In 1979 through 1983, Allen's team won the NCAA Championships. They also took the title in 1988, 1990, and 1994. The Huskers were runners-up seven times. Since 2009, the Huskers have made it to the NCAA tournament 25 out of the last 31 times. Allen has had 172 gymnasts win All-American awards.

In 1984, Allen coached three gymnasts to the Olympic gymnastics team. Jim Hartung and Scott Johnson made the team while James Mikus was an alternate. Allen also coached gymnast Trent Dimas who was a gold medal winner for horizontal bar in 1992.
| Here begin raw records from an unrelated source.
(** * EmotiBit -> You:Quantified converter

    A shallow embedding of [emotibit_yq_app.py]: the metadata parser
    ([load_emotibit_json]), the reshaper ([parse_emotibit_csv]), the folder
    writer ([write_yq_folder]), the matcher ([find_emotibit_sessions]) and the
    conversion handler at module level, followed by the properties the
    specification states about them.

    Conventions.
    - Text is ASCII: a Python [str] is a [string] of bytes, and [str.lower],
      [str.strip], [int] and [float] are modelled on ASCII text.
    - A Python [float] is a binary64 number, Rocq's primitive [float].
    - A Python [int] is a [Z].
    - Code that may raise returns [res A]: [Ok a] or [Raise e] with the class
      of the exception.
    - File-system failures (permissions, full disk) are outside the model. *)

From Stdlib Require Import ZArith List String Ascii Bool Lia Floats.
From Stdlib Require Import QArith Qround Qpower.
From Stdlib Require Import Sorting.Sorted.
From Stdlib Require Uint63.
Import ListNotations.

Set Warnings "-register-all,-inexact-float".

Open Scope string_scope.
Open Scope Z_scope.

(** ** The Python layer: exceptions, text and numbers *)

Module Py.

(** The exception classes the program can meet. *)
Inductive exn : Type :=
| ValueError | TypeError | KeyError | IndexError
| AttributeError | OverflowError | ZeroDivisionError | OSError.

Inductive res (A : Type) : Type :=
| Ok (a : A)
| Raise (e : exn).
Arguments Ok {A} a.
Arguments Raise {A} e.

Definition bind {A B : Type} (m : res A) (k : A -> res B) : res B :=
  match m with
  | Ok a => k a
  | Raise e => Raise e
  end.

Definition is_ok {A : Type} (m : res A) : bool :=
  match m with Ok _ => true | Raise _ => false end.

(** *** str *)

(** The ASCII characters [str.strip] and [str.isspace] treat as white space:
    tab to carriage return, the four separators 28..31, and the space. *)
Definition is_space (c : ascii) : bool :=
  let n := nat_of_ascii c in
  (((9 <=? n) && (n <=? 13)) || ((28 <=? n) && (n <=? 32)))%nat.

Fixpoint lstrip (s : string) : string :=
  match s with
  | EmptyString => EmptyString
  | String c s' => if is_space c then lstrip s' else s
  end.

Fixpoint rstrip (s : string) : string :=
  match s with
  | EmptyString => EmptyString
  | String c s' =>
      match rstrip s' with
      | EmptyString => if is_space c then EmptyString else String c EmptyString
      | r => String c r
      end
  end.

(** [s.strip()] *)
Definition strip (s : string) : string := rstrip (lstrip s).

(** [s.split(sep)] for a one-character separator: never an empty list. *)
Fixpoint split (sep : ascii) (s : string) : list string :=
  match s with
  | EmptyString => [EmptyString]
  | String c s' =>
      if Ascii.eqb c sep then EmptyString :: split sep s'
      else match split sep s' with
           | p :: ps => String c p :: ps
           | [] => [String c EmptyString]
           end
  end.

Definition lower_ascii (c : ascii) : ascii :=
  let n := nat_of_ascii c in
  if ((65 <=? n) && (n <=? 90))%nat then ascii_of_nat (n + 32) else c.

(** [s.lower()] *)
Fixpoint lower (s : string) : string :=
  match s with
  | EmptyString => EmptyString
  | String c s' => String (lower_ascii c) (lower s')
  end.

(** [s.replace(a, b)] for one-character [a]. *)
Fixpoint replace (a : ascii) (b : string) (s : string) : string :=
  match s with
  | EmptyString => EmptyString
  | String c s' =>
      if Ascii.eqb c a then b ++ replace a b s' else String c (replace a b s')
  end.

(** [s.startswith(p)] *)
Fixpoint startswith (p s : string) : bool :=
  match p, s with
  | EmptyString, _ => true
  | String _ _, EmptyString => false
  | String a p', String c s' => Ascii.eqb a c && startswith p' s'
  end.

(** [s.find(sub)]: the first index where [sub] occurs, [None] for Python's -1. *)
Fixpoint find (sub s : string) : option nat :=
  if startswith sub s then Some O
  else match s with
       | EmptyString => None
       | String _ s' => option_map S (find sub s')
       end.

(** [sub in s] *)
Definition contains (sub s : string) : bool :=
  match find sub s with Some _ => true | None => false end.

(** [s.endswith(p)] *)
Definition endswith (p s : string) : bool :=
  let n := String.length s in
  let k := String.length p in
  (k <=? n)%nat && String.eqb (substring (n - k) k s) p.

(** [s[:n]] *)
Definition prefix_to (n : nat) (s : string) : string := substring 0 n s.

(** [x in l] for a list of str. *)
Definition in_str (x : string) (l : list string) : bool :=
  existsb (String.eqb x) l.

(** *** int(str) *)

Definition is_digit (c : ascii) : bool :=
  let n := nat_of_ascii c in ((48 <=? n) && (n <=? 57))%nat.

Definition digit_val (c : ascii) : Z := Z.of_nat (nat_of_ascii c - 48).

(** The digits of [digit (["_"] digit)*] at the head of [s], and what follows.
    An underscore not followed by a digit ends the digits and stays in the
    rest. *)
Fixpoint digit_run (s : string) : list Z * string :=
  match s with
  | EmptyString => ([], EmptyString)
  | String c s' =>
      if is_digit c then
        let (ds, r) := digit_run s' in (digit_val c :: ds, r)
      else if Ascii.eqb c "_" then
        match s' with
        | String c2 s'' =>
            if is_digit c2 then
              let (ds, r) := digit_run s'' in (digit_val c2 :: ds, r)
            else ([], s)
        | EmptyString => ([], s)
        end
      else ([], s)
  end.

(** [digitpart ::= digit (["_"] digit)*]: [None] when [s] does not start with
    a digit. *)
Definition digitpart (s : string) : option (list Z * string) :=
  match s with
  | String c s' =>
      if is_digit c then
        let (ds, r) := digit_run s' in Some (digit_val c :: ds, r)
      else None
  | EmptyString => None
  end.

Definition of_digits (ds : list Z) : Z :=
  fold_left (fun acc d => 10 * acc + d) ds 0.

(** An optional sign: [true] for "-". *)
Definition sign_of (s : string) : bool * string :=
  match s with
  | String c s' =>
      if Ascii.eqb c "-" then (true, s')
      else if Ascii.eqb c "+" then (false, s')
      else (false, s)
  | EmptyString => (false, s)
  end.

(** [int(s)] in base 10: white space around, a sign, digits with single
    underscores between them. (The interpreter's limit on the number of
    digits is not modelled.) *)
Definition int_of_str (s : string) : res Z :=
  let (neg, body) := sign_of (strip s) in
  match digitpart body with
  | Some (ds, EmptyString) =>
      Ok (if neg then - of_digits ds else of_digits ds)
  | _ => Raise ValueError
  end.

(** *** float *)

(** The binary64 number nearest to [m * 10^e10] (ties to even), [m >= 0]. *)
Definition dec2sf (m e10 : Z) : spec_float :=
  match m with
  | Zpos p =>
      match e10 with
      | Zneg k =>
          SFdiv prec emax (S754_finite false p 0)
                (S754_finite false (Pos.pow 10 k) 0)
      | _ => binary_normalize prec emax (m * 10 ^ e10) 0 false
      end
  | _ => S754_zero false
  end.

(** [exponent ::= ("e" | "E") [sign] digitpart], absent when [s] is empty. *)
Definition exponent_of (s : string) : option Z :=
  match s with
  | EmptyString => Some 0
  | String c s' =>
      if Ascii.eqb c "e" || Ascii.eqb c "E" then
        let (neg, body) := sign_of s' in
        match digitpart body with
        | Some (ds, EmptyString) =>
            Some (if neg then - of_digits ds else of_digits ds)
        | _ => None
        end
      else None
  end.

(** [number ::= [digitpart] "." digitpart | digitpart ["."]], then the
    exponent: the decimal mantissa and the power of ten. *)
Definition decimal_of (s : string) : option (Z * Z) :=
  match digitpart s with
  | Some (ip, r) =>
      match r with
      | String "." r' =>
          match digitpart r' with
          | Some (fp, r'') =>
              option_map
                (fun e => (of_digits (ip ++ fp), e - Z.of_nat (List.length fp)))
                (exponent_of r'')
          | None => option_map (fun e => (of_digits ip, e)) (exponent_of r')
          end
      | _ => option_map (fun e => (of_digits ip, e)) (exponent_of r)
      end
  | None =>
      match s with
      | String "." r' =>
          match digitpart r' with
          | Some (fp, r'') =>
              option_map
                (fun e => (of_digits fp, e - Z.of_nat (List.length fp)))
                (exponent_of r'')
          | None => None
          end
      | _ => None
      end
  end.

(** [float(s)]: white space around, a sign, then "inf", "infinity", "nan" in
    any case or a decimal number, rounded to the nearest binary64. *)
Definition float_of_str (s : string) : res float :=
  let (neg, body) := sign_of (strip s) in
  let signed (f : float) := if neg then PrimFloat.opp f else f in
  let l := lower body in
  if String.eqb l "inf" || String.eqb l "infinity" then Ok (signed infinity)
  else if String.eqb l "nan" then Ok nan
  else match decimal_of body with
       | Some (m, e10) => Ok (signed (SF2Prim (dec2sf m e10)))
       | None => Raise ValueError
       end.

(** The binary64 number nearest to the integer [n] (ties to even). *)
Definition nearest_float (n : Z) : float :=
  SF2Prim (binary_normalize prec emax n 0 false).

(** [float(n)] for an int: the nearest binary64, or OverflowError. *)
Definition float_of_int (n : Z) : res float :=
  let f := nearest_float n in
  if is_infinity f then Raise OverflowError else Ok f.

(** The integer part of a finite binary64 [(-1)^s * m * 2^e], toward zero. *)
Definition trunc_finite (s : bool) (m : positive) (e : Z) : Z :=
  cond_Zopp s (Z.shiftl (Zpos m) e).

(** [int(x)] for a float: truncation toward zero. *)
Definition int_of_float (x : float) : res Z :=
  match Prim2SF x with
  | S754_nan => Raise ValueError
  | S754_infinity _ => Raise OverflowError
  | S754_zero _ => Ok 0
  | S754_finite s m e => Ok (trunc_finite s m e)
  end.

(** The nearest integer to [m * 2^e], ties to even. *)
Definition round_half_even (m : positive) (e : Z) : Z :=
  match e with
  | Zneg k =>
      let d := Z.pow_pos 2 k in
      let q := Zpos m / d in
      let r := Zpos m mod d in
      match Z.compare (2 * r) d with
      | Lt => q
      | Gt => q + 1
      | Eq => if Z.even q then q else q + 1
      end
  | _ => Z.shiftl (Zpos m) e
  end.

(** [round(x)] for a float, without [ndigits]: an int, ties to even. *)
Definition round (x : float) : res Z :=
  match Prim2SF x with
  | S754_nan => Raise ValueError
  | S754_infinity _ => Raise OverflowError
  | S754_zero _ => Ok 0
  | S754_finite s m e => Ok (cond_Zopp s (round_half_even m e))
  end.

End Py.

Import Py.

(** ** JSON documents as [json.load] returns them *)

(** A Python [dict] with [str] keys, in insertion order. *)
Definition dict (V : Type) : Type := list (string * V).

Fixpoint dict_get {V : Type} (k : string) (d : dict V) : option V :=
  match d with
  | [] => None
  | (k', v) :: d' => if String.eqb k k' then Some v else dict_get k d'
  end.

(** [d[k] = v]: the value is replaced where the key stands, or appended. *)
Fixpoint dict_set {V : Type} (k : string) (v : V) (d : dict V) : dict V :=
  match d with
  | [] => [(k, v)]
  | (k', v') :: d' =>
      if String.eqb k k' then (k', v) :: d' else (k', v') :: dict_set k v d'
  end.

Inductive json : Type :=
| JNull
| JBool (b : bool)
| JInt (n : Z)
| JFloat (f : float)
| JStr (s : string)
| JArr (l : list json)
| JObj (kv : list (string * json)).

(** Python's truth value: [if v], [not v], [a or b]. *)
Definition truthy (v : json) : bool :=
  match v with
  | JNull => false
  | JBool b => b
  | JInt n => negb (n =? 0)
  | JFloat f => negb (PrimFloat.eqb f 0)
  | JStr s => negb (String.eqb s "")
  | JArr l => match l with [] => false | _ => true end
  | JObj kv => match kv with [] => false | _ => true end
  end.

(** [a or b] *)
Definition py_or (a b : json) : json := if truthy a then a else b.

(** [o.get(k, default)]: only a dict has [get]. *)
Definition py_get (o : json) (k : string) (default : json) : res json :=
  match o with
  | JObj kv => Ok (match dict_get k kv with Some v => v | None => default end)
  | _ => Raise AttributeError
  end.

(** [for x in v]: a list gives its items, a str its characters, a dict its
    keys; nothing else is iterable. *)
Definition py_iter (v : json) : res (list json) :=
  match v with
  | JArr l => Ok l
  | JStr s => Ok (map (fun c => JStr (String c EmptyString)) (list_ascii_of_string s))
  | JObj kv => Ok (map (fun p => JStr (fst p)) kv)
  | _ => Raise TypeError
  end.

(** ** The host: what the interpreter and the platform decide

    [py_str v] is [str(v)] for a value that is not a str (the f-string of a
    channel label applies it to a stream name or tag that is a number, a
    list, ...). [strptime s] is
    [datetime.strptime(s, "%Y-%m-%d_%H-%M-%S-%f")], and [epoch_ms dt ms] is
    [int((dt + timedelta(milliseconds=ms)).timestamp() * 1000)], which reads
    the naive date in the local time zone. *)
Record host : Type := {
  py_str : json -> string;
  datetime : Type;
  strptime : string -> res datetime;
  epoch_ms : datetime -> Z -> res Z
}.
Allen was the longest-tenured head coach in the history of Nebraska athletics. He has won the second most NCAA titles out of all the men's gymnastics coaches in the NCAA. He was the youngest head gymnastics coach when he was hired and was the oldest head coach when he retired.

==Honors==
- United States Olympic Men's Gymnastics Team coach in 1980 and 1982
- NCAA Coach of the Year three times: 1979, 1980, and 1981
- National Coach of the Year eight times
- Regional Coach of the Year seven times
- Member of the USA Gymnastics Hall of Fame
- Recipient of the College Gymnastics Association Honor Coach Award
- President of the College Gymnastics Association from 2000–2008
- Coached his Husker team to eight NCAA Championships and seven runner-up finishes
- Nine gymnasts under Allen were Olympians
- Allen's gymnasts won three Nissen Awards, 41 Individual NCAA Championships, 172 All-American Awards, and 15 Academic All-American Awards.